BTW, Checking RFC 3986, I'm not sure that https://ban.wikipedia.org/wiki/Mal:; is a valid URL where path = /wiki/Mal:;

considering that the RFC lists the semicolon as a reserved character (https://tools.ietf.org/html/rfc3986#section-2.2):

reserved    = gen-delims / sub-delims

gen-delims  = ":" / "/" / "?" / "#" / "[" / "]" / "@"

sub-delims  = "!" / "$" / "&" / "'" / "(" / ")"
            / "*" / "+" / "," / ";" / "="

@Vgutierrez I guess what you quoted wouldn't be valid, but https://ban.wikipedia.org/wiki/Mal:%3B should be perfectly okay and yet I get "bad title".

BBlack added a comment.EditedFri, Nov 15, 12:47 PM

There's some confusion on historical standards interpretation here, I think. There are some ancient standards that reference the semicolon as URI-level delimiter (even in ways that might not be application-layer defined), for example https://tools.ietf.org/html/rfc2396#section-1.6 .

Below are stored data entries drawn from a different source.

Definition optimal_adj_set (self : loc) (treatment outcome : Node) (L : list Node)
    (N : node_coll) : M answer :=
  H1 ← build_H1 self treatment outcome L N;
  eq ← eq_nodes N self;
  cond ← (if eq : bool then mret true
          else Ns ← set_of N;
               anc ← ancestors_all self (L ++ [treatment; outcome]);
               mret (bool_decide (Ns ⊆ anc)));
  if cond : bool then
    optimal ← nx.node_boundary H1 (list_to_set (chars outcome));
    mret (AdjSet optimal)
  else
    mret (Message "Conditions to guarantee the existence of an optimal adjustment set are not satisfied"%string).

Definition optimal_minimal_adj_set (self : loc) (treatment outcome : Node)
    (L : list Node) (N : node_coll) : M (gset Node) :=
  H1 ← build_H1 self treatment outcome L N;
  Z ← nx.node_boundary H1 {[outcome]};
  unblocked H1 treatment Z.

Definition isInMinimum (H : loc) (treatment outcome node : Node) : M bool :=
  cut1 ← nx.minimum_node_cut H treatment outcome;
  let m1 := size cut1 in
  H_mod ← copy H;
  add_edge H_mod treatment node;;
  add_edge H_mod outcome node;;
  cut2 ← nx.minimum_node_cut H_mod treatment outcome;
  let m2 := size cut2 in
  let is_in_minimum := bool_decide (m1 = m2) in
  mret is_in_minimum.

Section Minimum.

(** [nx.node_disjoint_paths(G, s, t)] yields a maximum family of paths
    from [s] to [t] that share no inner node; which family depends on
    networkx's flow computation, so the function is a parameter here:
    [None] stands for [NetworkXNoPath]. *)
Variable node_disjoint_paths : graph → Node → Node → option (list (list Node)).

Definition nx_node_disjoint_paths (G : loc) (s t : Node) : M (list (list Node)) :=
  g ← read G;
  if decide (s ∈ nodes g ∧ t ∈ nodes g) then
    match node_disjoint_paths g s t with
    | Some paths => mret paths
    | None => raise NetworkXNoPath
    end
  else raise NetworkXError.

Definition optimal_minimum_adj_set (self : loc) (treatment outcome : Node)
    (L : list Node) (N : node_coll) : M (gset Node) :=
  H1 ← build_H1 self treatment outcome L N;
  let optimal_minimum : gset Node := ∅ in
  comp ← nx.node_connected_component H1 treatment;
  if decide (outcome ∉ comp) then mret optimal_minimum
  else
    paths ← nx_node_disjoint_paths H1 outcome treatment;
    for_loop paths optimal_minimum (λ optimal_minimum path,
      optimal_minimum ← for_loop path optimal_minimum (λ optimal_minimum node,
        if decide (node = outcome) then mret (Continue optimal_minimum)
        else
          b ← isInMinimum H1 treatment outcome node;
          if b : bool then mret (Break (optimal_minimum ∪ {[node]}))
          else mret (Continue optimal_minimum));
      mret (Continue optimal_minimum)).

End Minimum.

(** ** Specification vocabulary *)

(** One step of a search along [next], and sets closed under it. *)
Definition nstep (next : Node → gset Node) (x y : Node) : Prop := y ∈ next x.

Definition closed (next : Node → gset Node) (X : gset Node) : Prop :=
  ∀ x y, x ∈ X → y ∈ next x → y ∈ X.

(** A directed edge, as a relation. *)
Definition edge (g : graph) (x y : Node) : Prop := (x, y) ∈ edges g.

(** An edge of [g] that stays clear of the removed nodes [C]. *)
Definition step_avoiding (g : graph) (C : gset Node) (x y : Node) : Prop :=
  (x, y) ∈ edges g ∧ (x ∉ C) ∧ (y ∉ C).

(** [C] is a vertex cut between [s] and [t]: made of other nodes of [g], and
    with no path from [s] to [t] once its nodes are removed. *)
Definition vertex_cut (g : graph) (s t : Node) (C : gset Node) : Prop :=
  C ⊆ nodes g ∖ {[s; t]} ∧ ¬ rtc (step_avoiding g C) s t.

Definition minimum_vertex_cut (g : graph) (s t : Node) (C : gset Node) : Prop :=
  vertex_cut g s t C ∧ ∀ C', vertex_cut g s t C' → size C ≤ size C'.

Definition min_cut_size (g : graph) (s t : Node) (k : nat) : Prop :=
  ∃ C, minimum_vertex_cut g s t C ∧ size C = k.

(** A computation that leaves the store as it found it. *)
Definition stateless {A} (m : M A) : Prop := ∀ h, (m h).2 = h.

(** A computation that, started in any store that extends [c], ends
    (returning or raising) in a store that still extends [c]: it creates
    objects and changes only objects that are not in [c].  [Q] holds of
    what it returns. *)
Definition frames {A} (c : heap) (m : M A) (Q : A → Prop) : Prop :=
  ∀ h, c `prefix_of` h →
    c `prefix_of` (m h).2 ∧ (∀ a, (m h).1 = Ret a → Q a).

(** The exceptions of Python and networkx, as opposed to the module's own. *)
Definition library_exn (e : exn) : Prop :=
  e ≠ ConditionException ∧ e ≠ NoAdjException.

Definition raises_only_library {A} (m : M A) : Prop :=
  ∀ h e, (m h).1 = Raise e → library_exn e.

(** A call of one of the public methods with its arguments. *)
Inductive call :=
  | Call_ancestors_all (nodes : list Node)
  | Call_backdoor_graph (treatment outcome : Node)
  | Call_causal_vertices (treatment outcome : Node)
  | Call_forbidden (treatment outcome : Node)
  | Call_ignore (treatment outcome : Node) (L : list Node) (N : node_coll)
  | Call_build_H0 (treatment outcome : Node) (L : list Node)
  | Call_build_H1 (treatment outcome : Node) (L : list Node) (N : node_coll)
  | Call_optimal_adj_set (treatment outcome : Node) (L : list Node) (N : node_coll)
  | Call_optimal_minimal_adj_set (treatment outcome : Node) (L : list Node) (N : node_coll)
  | Call_optimal_minimum_adj_set (treatment outcome : Node) (L : list Node) (N : node_coll).

(** The store in which a call on the receiver [self] ends. *)
Definition store_after (ndp : graph → Node → Node → option (list (list Node)))
    (self : loc) (c : call) (h : heap) : heap :=
  match c with
  | Call_ancestors_all ns => (ancestors_all self ns h).2
  | Call_backdoor_graph t o => (backdoor_graph self t o h).2
  | Call_causal_vertices t o => (causal_vertices self t o h).2
  | Call_forbidden t o => (forbidden self t o h).2
  | Call_ignore t o L N => (ignore self t o L N h).2
  | Call_build_H0 t o L => (build_H0 self t o L h).2
  | Call_build_H1 t o L N => (build_H1 self t o L N h).2
  | Call_optimal_adj_set t o L N => (optimal_adj_set self t o L N h).2
  | Call_optimal_minimal_adj_set t o L N => (optimal_minimal_adj_set self t o L N h).2
  | Call_optimal_minimum_adj_set t o L N => (optimal_minimum_adj_set ndp self t o L N h).2
  end.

However, the modern RFCs (and we're using a pretty loose definition of "moderm"; still quite old and well-established) such as RFC 3986 don't treat the semicolon as anything special in the Path part of the URI. (Its presence in sub-delims doesn't make it any more special that other such characters, and interpretation is applayer-specific within the Path component).

We've spent some pages of typing on IRC on these topics which I won't echo all of here, but I think the most succint modern reference that the semicolon shouldn't terminate the Path component of a URI is the end of the first paragraph of https://tools.ietf.org/html/rfc3986#section-3.3 , which states The path is terminated by the first question mark ("?") or number sign ("#") character, or by the end of the URI.

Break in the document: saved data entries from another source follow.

Lemma resolver_nil_iff (email_ok : string -> bool) (v : FormValues) :
  resolver email_ok v = [] <->
  email_ok (email v) = true /\ phone_error (phone v) = None /\
  description v <> "".
Proof.
  unfold resolver. rewrite <- description_error_nonempty.
  unfold phone_error, description_error. rewrite !first_issue_none.
  split.
  - intro H. apply app_eq_nil in H. destruct H as [H1 H2].
    apply app_eq_nil in H2. destruct H2 as [H2 H3].
    apply field_error_nil in H1, H2, H3.
    unfold email_issues, check in H1.
    destruct (email_ok (email v)); [tauto | discriminate].
  - intros (H1 & H2 & H3). unfold email_issues. rewrite H1, H2, H3.
    reflexivity.
Qed.

(** X7: the resolver reports no failing field exactly when the email
    passes the email check, the phone passes its three checks and the
    description is not empty; it never reports a field twice, so at most
    three messages are shown. *)
Theorem X7_resolver_reports (email_ok : string -> bool) (v : FormValues) :
  (resolver email_ok v = [] <->
   email_ok (email v) = true /\ phone_error (phone v) = None /\
   description v <> "") /\
  NoDup (map fst (resolver email_ok v)) /\
  List.length (resolver email_ok v) <= 3.
Proof.
  split; [apply resolver_nil_iff |].
  unfold resolver, field_error.
  destruct (first_issue (email_issues email_ok (email v)));
    destruct (first_issue (phone_issues (phone v)));
    destruct (first_issue (description_issues (description v)));
    simpl; (split; [| lia]);
    repeat constructor; simpl; intuition discriminate.
Qed.

(** X8: for values that passed validation the contact record always
    starts with the email and the phone, in this order; the description
    follows unless it is "Select". The record never has more than these
    three members. *)
Theorem X8_contactInfo_of_valid_values
    (email_ok : string -> bool) (v : FormValues) :
  resolver email_ok v = [] ->
  Page.contactInfo v
  = [("Contact Email", email v); ("Phone", phone v)]
    ++ (if String.eqb (description v) "Select" then []
        else [("Description", description v)]).
Proof.
  intro H. apply resolver_nil_iff in H. destruct H as (_ & Hp & _).
  apply phone_error_none_iff in Hp. destruct Hp as [Hlen _].
  unfold Page.contactInfo, spread_if, truthy.
  destruct (phone v) as [| c p]; [simpl in Hlen; lia |]. simpl.
  destruct (String.eqb (description v) "Select"); reflexivity.
Qed.

Lemma X8_contactInfo_of_valid_values_witness :
  Page.contactInfo {| email := "a@b.com"; phone := "1234567890";
                      description := "I own a space to share" |}
  = [("Contact Email", "a@b.com"); ("Phone", "1234567890");
     ("Description", "I own a space to share")].
Proof.
  apply (X8_contactInfo_of_valid_values
           (fun s => existsb (is_char "@") (list_ascii_of_string s))).
  reflexivity.
Defined.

ATS is certainly unique in its interpretation here, among other modern-ish revproxies we've used. We'll have to loop through ATS developers at this point as well and try to figure out what the reasoning is for ATS's behavior, so this may take a little while to sort out. Worst case, we can patch the ATS URI parser locally if we have to. It's also notable that all of the relevant ATS code for handling the semicolon this way date back to the initial git commit from 10 years ago...

@Vgutierrez I guess what you quoted wouldn't be valid, but https://ban.wikipedia.org/wiki/Mal:%3B should be perfectly okay and yet I get "bad title".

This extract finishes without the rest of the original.